Et, c'est aussi ce qui m'a conduit à vouloir lire ce livre, comprendre le lien qui unissait l'Arménie à feue l'URSS, et plus largement l'attitude de l'autorité soviétique envers ses minorités, qui avait à l'époque fait l'objet d'assauts insurrectionnels afin de retrouver leur indépendance, pour comprendre l'exode de cette communauté. Andreï l'explique, certes, sans rentrer dans les détails, mais suffisamment pour avoir été fascinée par ce pan de l'histoire soviétique. L'histoire de l'Arménie représente également l'histoire de toute une multitude d'autres peuples, qui se sont entredéchirés après l'implosion de l'URSS et qui continuent, par ailleurs, à se confronter les unes aux autres. Il n'y a qu'à se pencher sur l'actualité du Karabakh. À travers l'existence de cette communauté, C'est un constat également sur l'histoire, ou ce qu'Andreï Makine appelle « un cirque humain », qui finit par dévorer inexorablement les drames nationaux et personnels des uns et des autres dans un oubli dévastateur. Et surtout Vardan, cet ami arménien, ce petit être qui n'en donne pas l'air, mais qui détient une force unique, un caractère infiniment plus forgé que ce qu'il laisse entrevoir de lui-même, l'un de ces héros de tragédies, un Ulysse qui a perdu la route pour rentrer chez lui, une étincelle aussi ardente qu'éphémère, qui va influencer durablement sur la vie de son ami russe.

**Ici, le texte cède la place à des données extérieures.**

(** * Minimum edge cover: a shallow embedding of graph.hpp and main.cpp

    The repository holds two implementations of the same idea: class
    [MinEdgeCover] in graph.hpp (greedy matching, a breadth-first
    improvement loop, then completion of the cover) and class [Graph] in
    main.cpp (Kuhn's depth-first matching, then completion of the cover).

    Conventions of the embedding.
    - A C++ [int] is a [Z].  The only arithmetic the code performs on an
      [int] is the increment [i++] of a loop counter below its bound, so no
      operation wraps; the one conversion that does wrap, from [int] to
      [size_t] when a vector is created, is written out in [size_t_of_int].
    - A [std::vector<T>] is a [list T].  [operator[]] is unchecked in C++;
      the embedding makes every access explicit: reading or writing outside
      the vector yields [Err OutOfBounds].
    - Loops over a container or a counter are folds; [while] loops and the
      recursive search take a fuel argument and yield [Err OutOfFuel] when it
      runs out.
    - A thrown exception is an [Err] value. *)

From stdpp Require Import base numbers list strings.

Local Open Scope Z_scope.

(** ** Results and errors *)

Inductive error : Type :=
  | OutOfBounds                      (* unchecked access outside a vector *)
  | OutOfFuel                        (* the fuel of a loop ran out *)
  | InvalidArgument (what : string)  (* std::invalid_argument *)
  | LengthError.                     (* std::length_error of a vector *)

Inductive res (A : Type) : Type :=
  | Ok (a : A)
  | Err (e : error).
(** The retirement endpoint answers 404 with an HTML page. *)
Lemma getRetirement_unknown_user_witness :
  remote (Platform := Cases.mixed) (requests Scenario.start)
    (retirement_request (platform := Cases.mixed) "erin") = Fail 404 "<Response is HTML>" /\
  Json.parses "<Response is HTML>" = false /\
  exists object,
    getRetirement (platform := Cases.mixed) "erin" Scenario.start
      = (Return (Some object),
         sent Scenario.start (retirement_request (platform := Cases.mixed) "erin")) /\
    option_map type (userError object) = Some "error".
Proof.
  split; [reflexivity | split; [reflexivity |]].
  destruct (getRetirement_unknown_user (platform := Cases.mixed)
              "erin" Scenario.start "<Response is HTML>" eq_refl)
    as [object [Hrun [_ Hdescriptor]]].
  exists object. split; [exact Hrun |]. rewrite Hdescriptor. reflexivity.
Defined.

(** X9.  A retirement record that is [null] or [undefined] once its keys are
    camel-cased makes [getRetirement] raise a [TypeError]: the read of
    [retirementRequestDate] fails inside the [try], and the handler then reads
    [customAttributes] of that error, which has none. *)
Theorem getRetirement_null_record {platform : Platform}
    (username : string) (w : World) (data : JsValue) :
  remote (requests w) (retirement_request username) = Ok data ->
  camelCaseObject data = JNull \/ camelCaseObject data = JUndefined ->
  getRetirement username w = (Throw TypeError, sent w (retirement_request username)).
Proof.
  intros Hok Hnull. unfold getRetirement, retirement_request, get_request, sent in *.
  unfold_async. rewrite Hok. async_simpl.
  destruct Hnull as [-> | ->]; reflexivity.
Qed.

Je suis ressortie de ce roman infiniment plus satisfaite que je ne l'avais été après le Testament Français, j'ai davantage été sensible au récit de ce narrateur anonyme en prise avec une culture qu'il lui est totalement étrangère, avec la personnalité hors-norme de cet ami, de cette trop courte amitié qu'il a vécu, intensément, de cette diaspora désormais disparue, sans laisser de traces si ce n'est dans sa mémoire. Et enfin on ne peut rester insensible face à cette errance initiatique dans laquelle s'est engagé notre orphelin vers un âge adulte qui conservera précieusement la mémoire de Vestan et de sa mère.

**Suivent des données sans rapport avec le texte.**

Lemma updateSidenotePositions_more_turns (g : Geometry) (d : Page) (turns extra : nat) :
  fst (fst (updateSidenotePositions g turns d)) <> StillRunning ->
  updateSidenotePositions g (turns + extra) d = updateSidenotePositions g turns d.
Proof.
  unfold updateSidenotePositions.
  destruct (viewportWidthBreakpoint_matches g); [reflexivity|].
  destruct (firstFullWidthBlock_offsetTop g); [|reflexivity].
  destruct (updateSidenotesInCollapseBlocks g d) as [[|] d1]; [|reflexivity].
  intros H. rewrite correctOverlapsFrom_more_turns; [reflexivity|].
  destruct (correctOverlapsFrom g (proscribedVerticalRanges g) turns 0 (initialLayout g d1) [])
    as [[o d3] log].
  destruct o; cbn [fst] in *; congruence.
Qed.

(** X1. On a page whose measurements are plausible, a call of
    [updateSidenotePositions] returns: there is one result, which is not
    that of a loop still running, that the call gives for every bound on
    the number of turns of the second loop from the number of sidenotes
    times the number of ranges plus one (the ranges being the overlapping
    elements and the bottom of the right column). *)
Theorem layout_returns_on_plausible_pages (g : Geometry) (d : Page) :
  plausible g -> wellFormed (footnoteRefs_length g) d ->
  exists o d' log,
    o <> StillRunning
    /\ forall turns,
        (footnoteRefs_length g * (length (potentiallyOverlappingElements g) + 2) <= turns)%nat ->
        updateSidenotePositions g turns d = (o, d', log).
Proof.
  intros Hp wf.
  set (bound := (footnoteRefs_length g * (length (potentiallyOverlappingElements g) + 2))%nat).
  assert (Hb : (footnoteRefs_length g * (length (proscribedVerticalRanges g) + 1) <= bound)%nat).
  { unfold bound, proscribedVerticalRanges. rewrite length_app, length_map. cbn [length].
    apply Nat.mul_le_mono_l. lia. }
  pose proof (second_loop_ends g d bound Hp wf Hb) as He.
  destruct (updateSidenotePositions g bound d) as [[o d'] log] eqn:E.
  exists o, d', log. split; [exact He|].
  intros turns Ht. replace turns with (bound + (turns - bound))%nat by lia.
  rewrite updateSidenotePositions_more_turns; [exact E|]. rewrite E. exact He.
Qed.

Lemma layout_returns_on_plausible_pages_witness :
  exists o d' log,
    o <> StillRunning
    /\ forall turns,
        (5 * (1 + 2) <= turns)%nat ->
        updateSidenotePositions (sampleGeometry false) turns (constructSidenotes 5)
        = (o, d', log).
Proof.
  apply (layout_returns_on_plausible_pages (sampleGeometry false) (constructSidenotes 5)).
  - apply sampleGeometry_plausible.
  - apply (constructSidenotes_wellFormed 5).
Defined.
(** * OpenClawPlus dual-kernel routing: a shallow embedding

    The development follows the TypeScript sources of the cerebellum module:
    [types.ts] (data model and default configuration), [task-evaluator.ts]
    (the heuristic classifier), [cerebellum-kernel.ts] (the client of the local
    Ollama backend), [stats-collector.ts] (the persisted statistics) and
    [router.ts] (the dispatcher).

    Conventions of the embedding.
    - A JavaScript string is the list of its UTF-16 code units, so that
      [length] is [String.prototype.length] and indices are those of the
      source.
    - A JavaScript [number] is a binary64 float ([PrimFloat.float]) wherever
      the code does fractional arithmetic or reads a number that a caller or
      a file supplies, the running totals of the statistics among them;
      quantities that the code only ever builds from integer literals, array
      lengths and [+ 1] (the complexity score, the per-type counts of one
      snapshot, string lengths, millisecond clock readings) are integers
      ([Z] or [nat]).
    - Methods take the receiver ([self]) as their first argument.  The pure
      evaluator is a plain function; the kernel, the statistics collector and
      the router, which talk to the network, the clock and the file system,
      run in a state monad over an explicit [World]; the methods of the
      collector and of the router may moreover throw. *)

From Stdlib Require Import String Ascii.
From Stdlib Require Import DecimalString.
From Stdlib Require Import List ZArith NArith Bool Lia.
From Stdlib Require Import Floats.
Import ListNotations.
(** * Task management API: users, sessions and owner-scoped tasks

    A shallow embedding of the Express/Mongoose service of
    [task-management-api]: the JWT middleware [auth] (src/middleware/auth.js),
    the auth router (src/routes/auth.js), the User model (src/unnamed/part_002),
    the Task model (src/models/task.js) and the task router
    (src/unnamed/part_001).

    The MongoDB collections are lists of documents in natural order.  The
    cryptographic and parsing primitives the code calls as libraries
    (jsonwebtoken, bcryptjs, Joi's e-mail check, the schema regex, [Date]
    parsing, the text of the MongoDB server's refusals) are the fields of the
    record [Ext].  Timestamps are integers (milliseconds of [Date.now()]); each
    clock read of the code is a time of its own. *)

From Stdlib Require Import String Ascii List ZArith Bool Lia Sorted Permutation.
Import ListNotations.
Open Scope string_scope.
Open Scope Z_scope.

(** ** JSON values and responses *)

Set Warnings "-register-all".

Inductive json : Type :=
| JNull
| JBool (b : bool)
| JNum (n : Z)
| JStr (s : string)
| JArr (l : list json)
| JObj (kvs : list (string * json)).

(** Property read [o[k]] of a parsed JSON object (keys are unique). *)
Definition obj_get (k : string) (kvs : list (string * json)) : option json :=
  match find (fun kv => String.eqb (fst kv) k) kvs with
  | Some kv => Some (snd kv)
  | None => None
  end.

(** [delete o[k]]. *)
Definition obj_delete (k : string) (kvs : list (string * json))
  : list (string * json) :=
  filter (fun kv => negb (String.eqb (fst kv) k)) kvs.

(** What a route handler does: answer with [res.status(s).json(body)], or
    hand an exception to the global error handler with [next(error)]. *)
Inductive outcome : Type :=
| Respond (status : Z) (body : json)
| Forward (err : string).

Definition err_body (msg : string) : json := JObj [("error", JStr msg)].

(** ** Strings: [String.prototype.replace], [toLowerCase], [trim] *)

Fixpoint strip_prefix (p s : string) : option string :=
  match p, s with
  | EmptyString, _ => Some s
  | String a p', String b s' => if Ascii.eqb a b then strip_prefix p' s' else None
  | String _ _, EmptyString => None
  end.

(** [s.replace(pat, rep)] with a string pattern: only the first occurrence
    of [pat] is replaced. *)
Fixpoint replace_first (pat rep s : string) : string :=
  match strip_prefix pat s with
  | Some rest => rep ++ rest
  | None =>
      match s with
      | EmptyString => EmptyString
      | String c s' => String c (replace_first pat rep s')
      end
  end.

Definition lower_ascii (c : ascii) : ascii :=
  let n := nat_of_ascii c in
  if andb (Nat.leb 65 n) (Nat.leb n 90) then ascii_of_nat (n + 32) else c.

(** [s.toLowerCase()] on ASCII text. *)
Fixpoint js_lower (s : string) : string :=
  match s with
  | EmptyString => EmptyString
  | String c s' => String (lower_ascii c) (js_lower s')
  end.

Definition is_ws (c : ascii) : bool :=
  let n := nat_of_ascii c in
  orb (Nat.eqb n 32) (andb (Nat.leb 9 n) (Nat.leb n 13)).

Andréi Makine est un auteur attachant, et on a le sentiment d'apprendre à mieux le connaître, de livre en livre. Pourtant ce n'est pas la dimension autobiographique du livre qui frappe, car elle n'est pas première, étant donné la discrétion d'un auteur qui ne s'apitoie guère sur lui-même. Ce qui touche, c'est l'amitié entre deux adolescents, tous deux un peu marginaux, l'un parce qu'il est dans un orphelinat, l'autre parce qu'il est malade et arménien. Deux adolescents idéalistes comme on peut l'être à cet âge lorsqu'on est très sensible et artiste, deux êtres à la fois fragiles et avides de vivre et d'aimer.

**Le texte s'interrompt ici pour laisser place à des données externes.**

Lemma ansatz_state (numbers : list Z) (params : list R) :
  Spec.fits_int64 numbers ->
  numbers <> [] ->
  exists c,
    Ansatz.create_ansatz params (length numbers) = Ok c
    /\ Sim.norm2 (length numbers) (Sim.simulate c) = 1%R
    /\ VQE.expectation_value numbers params
       = Ok (Born.expected_cost numbers (Sim.simulate c)).
Proof.
  intros Hfit Hne.
  assert (Hn : 1 <= length numbers)
    by (destruct numbers; simpl; [congruence | lia]).
  set (c := map Ansatz.H (seq 0 (length numbers))
              ++ Spec.layers_gates (length numbers)
                   (length params / Spec.per_layer (length numbers)) params).
  assert (Hc : Ansatz.create_ansatz params (length numbers) = Ok c).
  { unfold Ansatz.create_ansatz. now rewrite build_ansatz_whole_layers. }
  assert (Hnorm : Sim.norm2 (length numbers) (Sim.simulate c) = 1%R)
    by (apply simulate_norm2, ansatz_gates_fit).
  exists c. split; [exact Hc | split; [exact Hnorm |]].
  rewrite (expectation_value_of_circuit numbers params c Hfit Hc).
  now rewrite expected_cost_expansion.
Qed.

(** X15. For numbers in the range where 64-bit arithmetic is exact, the
    exact-mode energy is the mean of [compute_cost] over the measurement
    rows, each weighted with the probability the state of the
    ansatz gives it; these probabilities are not negative and add up to 1.
    The exact mode computes what the sampled mode estimates. *)
Theorem expectation_value_is_mean_cost (numbers : list Z) (params : list R) :
  Spec.fits_int64 numbers ->
  numbers <> [] ->
  exists c,
    Ansatz.create_ansatz params (length numbers) = Ok c
    /\ VQE.expectation_value numbers params
       = Ok (Born.expected_cost numbers (Sim.simulate c))
    /\ (forall x, 0 <= Born.probability (Sim.simulate c) x)%R
    /\ Sim.sum_bits (length numbers) (Born.probability (Sim.simulate c)) = 1%R.
Proof.
  intros Hfit Hne.
  destruct (ansatz_state numbers params Hfit Hne)
    as (c & Hc & Hnorm & Henergy).
  exists c. split; [exact Hc | split; [exact Henergy | split]].
  - intros x. apply Cnorm2_nonneg.
  - exact Hnorm.
Qed.
(** Modelled from the spec: the macro [sizeof_sect(sect, data)] of the
    driver's headers, which are not among the sources.  A null section has
    size 0; otherwise the size is the offset of the array [data] plus
    [m_count] entries, computed in [size_t]. *)
Definition sizeof_sect (lay : sect_layout) (sect : option ksection) : Z :=
  match sect with
  | None => 0
  | Some s =>
      let data_size := Int.to_u64 (Int.to_u64 (m_count s) * data_size lay) in
      Int.to_u64 (data_offset lay + data_size)
  end.

(** The memory behind a section pointer. *)
Definition mem_of (sect : option ksection) : kmem :=
  match sect with
  | None => fun _ => x00
  | Some s => sect_mem s
  end.

(** [memcpy(dst, src + offset, n)]. *)
Definition memcpy (dst src : kmem) (offset n : Z) : kmem :=
  fun i => if (0 <=? i) && (i <? n) then src (offset + i) else dst i.

(** The fields of [struct xocl_dev] that the readers use; a null pointer
    is [None]. *)
Record xocl_dev : Type := mk_xocl_dev {
  debug_layout : option ksection;
  layout : option ksection;
  connectivity : option ksection;
  topology : option ksection
}.
Lemma consolidate_loop_in_time rest : ∀ st,
  for_each consolidate rest st ≠ OutOfFuel.
Proof.
  induction rest as [|ir rest IH]; intros st; [done|].
  cbn [for_each].
  destruct (consolidate st ir) as [st'| |] eqn:Hstep;
    cbn [mbind outcome_bind]; [apply IH|done|].
  by apply consolidate_in_time in Hstep.
Qed.

(** X4: The pass cannot fail on the courier table: the test on the postcode
    column keeps [iloc[0]] within bounds. Its one exception is the
    [KeyError] of [drop], and that needs a journey table in which an index
    label occurs twice. *)
Theorem update_courier_rounds_raises cd js sd e :
  update_courier_rounds cd js sd = Raise e →
  e = KeyError ∧ ¬ NoDup js.*1.
Proof.
  intros Hrun. split.
  - by apply consolidate_loop_raises in Hrun.
  - intros Hnd.
    rewrite update_courier_rounds_reads_input in Hrun by done. done.
Qed.

Lemma appended_kept_length cd js :
  length (appended cd js) + length (kept cd js) = length js.
Proof.
  induction js as [|[i row] js IH]; [done|].
  rewrite appended_cons, kept_cons.
  destruct (fold_in_target cd row); simpl; lia.
Qed.

(** X5: Every journey is accounted for once: it is still in the journey table
    or it has become one appended courier entry. *)
Theorem update_courier_rounds_count cd js sd :
  NoDup js.*1 →
  ∃ app js',
    update_courier_rounds cd js sd = Ok (cd ++ app, js')
    ∧ length app + length js' = length js.
Proof.
  intros Hnd. exists (appended cd js), (kept cd js).
  split; [by apply update_courier_rounds_reads_input|].
  apply appended_kept_length.
Qed.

L'Arménie et le génocide sont la toile de fond du récit. Un peuple attaché à ses rites, dont la cafetière d'argent patiné est un des symboles. La maladie dite "arménienne", ou fièvre méditerranéenne, particularité d'un pays dont le destin est marqué par la souffrance. Les liens familiaux soudés, la figure maternelle généreuse qui a adopté le jeune Vardan, la soeur d'une grande beauté, le vieil homme sage que l'on vient consulter, tous font pénétrer dans un "royaume" arménien sacrifié par l'Histoire. Un livre accessible, dense et émouvant, qu'il faut impérativement lire et faire lire.